I know you, you’re that new guy in shul,
praying slowly and intently line by line.
But I will give you no respect,
’cause your hat’s not as black as mine.
You do not shush yet you do not talk,
waving your hands like a circus mime.
Even so I won’t be nice,
’cause your hat’s not as black as mine.
The beggers come in for some change,
and I see you give them each a dime.
But I will give you no respect,
’cause your hat’s not as black as mine.
I tell all my friends that you’re not really frum,
my primary objective is to hurt and malign.
Your daughters will end up with husbands who work,
’cause your hat’s not as black as mine.
I tell them in shul not to give you a kibbud,
you’re just like a goy and we can’t drink your wine.
I make sure you’re on no invitation list,
’cause your hat’s not as black as mine.
“What a loser!” I laugh about you to myself,
you’re just a ba’al teshuva with no true bloodline.
Like a Hogwart’s Slytherin, true to form,
I curse you ’cause it’s not black like mine.
You sometimes daven at a different minyan,
The Rebbe says that you're out of line,
He sent me to burn down your house and to kill you
’cause your hat’s not as black as mine.
I don’t even bother to see the real you,
instead I spread tales of your deficient hemline.
If only I knew until yesterday you ate bacon,
perhaps I would give you a little more time.
We all dress up in different ways,
some with a gartel and some with a tie.
Some don’t even wear a jacket at all!
We are in no place to judge, it’s really all fine.
‘Cause when you judge,
you may just find,
it’s really you
whose hat’s not fine.
We can’t expect to change overnight,
it will take long and it will take time.
But eventually, it won’t matter that,
your hat’s blue or gray, not black like mine.
Nancy, September 14, 2018 1:51 PM
To commenter K.H. Ryesky
Did you write that brilliant piece!? It should be posted on EVERY Jewish website!! I grew up in an very Secular Jewish family and have become more observant much later in life.
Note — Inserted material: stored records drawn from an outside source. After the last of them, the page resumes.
(** Masking out the low [n] bits of a 32-bit value. *)
Lemma land_high x n :
  0 <= n <= 32 -> 0 <= x < 2 ^ 32 -> Z.land x (2 ^ 32 - 2 ^ n) = x - x mod 2 ^ n.
Proof.
  intros Hn Hx.
  assert (2 ^ 32 - 2 ^ n = Z.shiftl (Z.ones (32 - n)) n) as ->.
  { rewrite Z.shiftl_mul_pow2, Z.ones_equiv by lia.
    assert (2 ^ (32 - n) * 2 ^ n = 2 ^ 32) by (rewrite <- Z.pow_add_r by lia; f_equal; lia).
    lia. }
  assert (x - x mod 2 ^ n = Z.shiftl (Z.shiftr x n) n) as ->.
  { rewrite Z.shiftl_mul_pow2, Z.shiftr_div_pow2 by lia.
    pose proof (Z.div_mod x (2 ^ n) ltac:(apply Z.pow_nonzero; lia)). lia. }
  apply Z.bits_inj'; intros i Hi. rewrite Z.land_spec.
  destruct (decide (i < n)).
  - rewrite !Z.shiftl_spec_low by lia. by rewrite andb_false_r.
  - rewrite !Z.shiftl_spec, Z.shiftr_spec by lia. replace (i - n + n) with i by lia.
    destruct (decide (i < 32)).
    + rewrite Z.ones_spec_low by lia. by rewrite andb_true_r.
    + rewrite Z.ones_spec_high by lia. rewrite andb_false_r.
      symmetry. by apply (testbit_small x 32); [|lia].
Qed.

Lemma has_bit x n : 0 <= n -> has x (2 ^ n) = Z.testbit x n.
Proof.
  intros Hn. unfold has. destruct (Z.testbit x n) eqn:E.
  - apply negb_true_iff, Z.eqb_neq. intros H.
    apply (f_equal (fun z => Z.testbit z n)) in H.
    rewrite Z.land_spec, E, Z.pow2_bits_true, Z.bits_0 in H by lia. done.
  - apply negb_false_iff, Z.eqb_eq. apply Z.bits_inj'; intros i Hi.
    rewrite Z.land_spec, Z.bits_0. destruct (decide (i = n)) as [->|].
    + by rewrite E.
    + rewrite Z.pow2_bits_false by lia. apply andb_false_r.
Qed.

(** ** Linked lists threaded through an indexed table

    [chain link t h l]: starting from head [h], the nodes of table [t]
    linked by [link] are exactly [l], in order, ending in NULL. *)

Section Chain.
Context {A : Type} (link : A -> option Z).
Implicit Types (t : gmap Z A) (l : list Z).

Fixpoint chain t (h : option Z) l : Prop :=
  match l with
  | [] => h = None
  | i :: l' => h = Some i /\ exists x, t !! i = Some x /\ chain t (link x) l'
  end.

Lemma chain_det t h l l' : chain t h l -> chain t h l' -> l = l'.
Proof.
  revert h l'. induction l as [|i l IH]; intros h [|j l']; simpl; try done.
  - by intros -> [? _].
  - by intros [-> _] ?.
  - intros [-> (x & Hx & Hc)] [[= <-] (y & Hy & Hd)]. simplify_eq. f_equal. eauto.
Qed.

Lemma chain_suffix t h l1 i l2 : chain t h (l1 ++ i :: l2) -> chain t (Some i) (i :: l2).
Proof.
  revert h. induction l1 as [|j l1 IH]; intros h.
  - by intros [-> H].
  - intros [_ (x & _ & H)]. by eapply IH.
Qed.

(** A NULL-terminated chain never visits a node twice. *)
Lemma chain_NoDup t h l : chain t h l -> NoDup l.
Proof.
  revert h. induction l as [|i l IH]; intros h Hc; [constructor|].
  pose proof Hc as [_ (x & Hx & Hc')]. constructor; [|eauto].
  intros Hin. apply list_elem_of_split in Hin as (l1 & l2 & ->).
  pose proof (chain_suffix t h [] i (l1 ++ i :: l2) Hc) as H1.
  pose proof (chain_suffix t _ l1 i l2 Hc') as H2.
  pose proof (chain_det _ _ _ _ H1 H2) as He.
  apply (f_equal length) in He. simpl in He. rewrite length_app in He. simpl in He. lia.
Qed.

Lemma chain_frame t h l i x : i ∉ l -> chain (<[i:=x]> t) h l <-> chain t h l.
Proof.
  revert h. induction l as [|j l IH]; intros h Hi; simpl; [done|].
  apply not_elem_of_cons in Hi as [Hij Hi].
  rewrite lookup_insert_ne by done. by setoid_rewrite IH.
Qed.

(** Only the links of the chain's own nodes matter. *)
Lemma chain_ext t t' h l :
  (forall i, i ∈ l -> link <$> t !! i = link <$> t' !! i) -> chain t h l -> chain t' h l.
Proof.
  revert h. induction l as [|j l IH]; intros h He; simpl; [done|].
  intros [-> (x & Hx & Hc)]. split; [done|].
  pose proof (He j ltac:(left)) as Hj. rewrite Hx in Hj. simpl in Hj.
  destruct (t' !! j) as [y|] eqn:Hy; simplify_eq/=. exists y. split; [done|].
  rewrite <- Hj. apply IH; [|done]. intros i Hi. apply He. by right.
Qed.

Lemma chain_lookup t h l i : chain t h l -> i ∈ l -> is_Some (t !! i).
Proof.
  revert h. induction l as [|j l IH]; intros h; simpl; [by intros _ ?%elem_of_nil|].
  intros [_ (x & Hx & Hc)] [->|Hi]%elem_of_cons; eauto.
Qed.

Lemma chain_head_nil t h l : chain t h l -> h = None -> l = [].
Proof. destruct l; simpl; [done|]. by intros [-> _]. Qed.
End Chain.

(** ** Iteration helpers *)

(** [zrange a n] = [a; a+1; ...; a+n-1]. *)
Fixpoint zrange (a : Z) (n : nat) : list Z :=
  match n with O => [] | S n => a :: zrange (a + 1) n end.

Lemma elem_of_zrange a n x : x ∈ zrange a n <-> a <= x < a + Z.of_nat n.
Proof.
  revert a. induction n as [|n IH]; intros a; simpl.
  - rewrite elem_of_nil. lia.
  - rewrite elem_of_cons, IH. lia.
Qed.

Lemma length_zrange a n : length (zrange a n) = n.
Proof. revert a; induction n; intros; simpl; auto. Qed.

Lemma NoDup_zrange a n : NoDup (zrange a n).
Proof.
  revert a. induction n as [|n IH]; intros a; simpl; constructor; auto.
  rewrite elem_of_zrange. lia.
Qed.

Lemma zrange_app a n m : zrange a (n + m) = zrange a n ++ zrange (a + Z.of_nat n) m.
Proof.
  revert a. induction n as [|n IH]; intros a; simpl.
  - by rewrite Z.add_0_r.
  - rewrite IH. do 3 f_equal. lia.
Qed.

(** ** Arrays as tables *)

(** The array of [n] elements that all equal [x]. *)
Definition table {A} (x : A) (n : nat) : gmap Z A :=
  foldr (fun i t => <[i := x]> t) ∅ (zrange 0 n).

Lemma lookup_foldr_insert {A} (x : A) l j :
  foldr (fun i t => <[i := x]> t) (∅ : gmap Z A) l !! j = if decide (j ∈ l) then Some x else None.
Proof.
  induction l as [|i l IH]; simpl.
  - by rewrite lookup_empty.
  - destruct (decide (i = j)) as [->|].
    + rewrite lookup_insert_eq, decide_True; [done|by left].
    + rewrite lookup_insert_ne, IH by done. destruct (decide (j ∈ l)).
      * rewrite decide_True; [done|by right].
      * rewrite decide_False; [done|]. by intros [?|?]%elem_of_cons.
Qed.

Lemma lookup_table {A} (x : A) n j :
  table x n !! j = if decide (0 <= j < Z.of_nat n) then Some x else None.
Proof.
  unfold table. rewrite lookup_foldr_insert.
  assert (j ∈ zrange 0 n <-> 0 <= j < Z.of_nat n) as Hz by (rewrite elem_of_zrange; lia).
  destruct (decide (j ∈ _)), (decide (0 <= j < _)); done || tauto.
Qed.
Every day I express hakaras hatov for the wonderful people who do not judge my lack of knowledge. (Believe me when I say I have a lot to learn!!)
K.H. Ryesky, September 15, 2018 9:29 PM
Not exactly, Nancy
Nancy, actually, it was making the rounds a number of years ago; I dug it up and tweaked it a little so that it would fit within Aish's character-count posting limitations.
(4) Anonymous, September 12, 2018 5:42 PM
Echo of the Netziv
I am told (I have no source) that the Netziv was strongly opposed to the "labeling" of Jews... We are ALL Jewish and some of us are more careful than others in regard to Mitzva Observance in various areas... A much more accurate way of "looking"... And... one of hte reasons that I wish that "Charedim" would stop labeling themselves as such.
(3) Jeff, September 12, 2018 5:28 PM
Absolutely!
Absolutely, let's stop labelling people; the human instinct to love "us" and hate "them" is too strong. A label can lead to horrors, as in Rwanda, Myanmar and so many other places. Let's do in Israel what we would want them to do there: Stop applying ethnic labels to the inhabitants of Judea and Samaria and grant all the human beings there equal rights. That includes the equal right not to have their land stolen, the right not to be arrested in the middle of the night and tried in a military kangaroo court, and the right to vote for their rulers in the Knesset.
Dvirah, September 12, 2018 5:45 PM
Rights Are Given
All Israeli citizens have those rights, regardless of where they live. But whether such rights can be safely granted to noncitizens whose stated aim is to destroy Israel is another matter.
(2) Nancy, September 12, 2018 4:31 PM
If you don't mind, I would like to borrow your resolution
Dear Dr. Yvette Alt Miller--
As usual, you have hit the nail right on the head!!
(1) Anonymous, September 12, 2018 11:29 AM
Excellent article
I am saddened by what I see as vitriol from one Jew toward another, more than any other time, in my experience, when there are disagreements and differences.
I worry more about this than antisemitism from outside.
We are one people who received Torah at Sinai.
During Sukkos, we are represented as one, all "types" of Jews, united, in the esrog and lulav.
Thanks for a wonderful article, during the Days of Awe.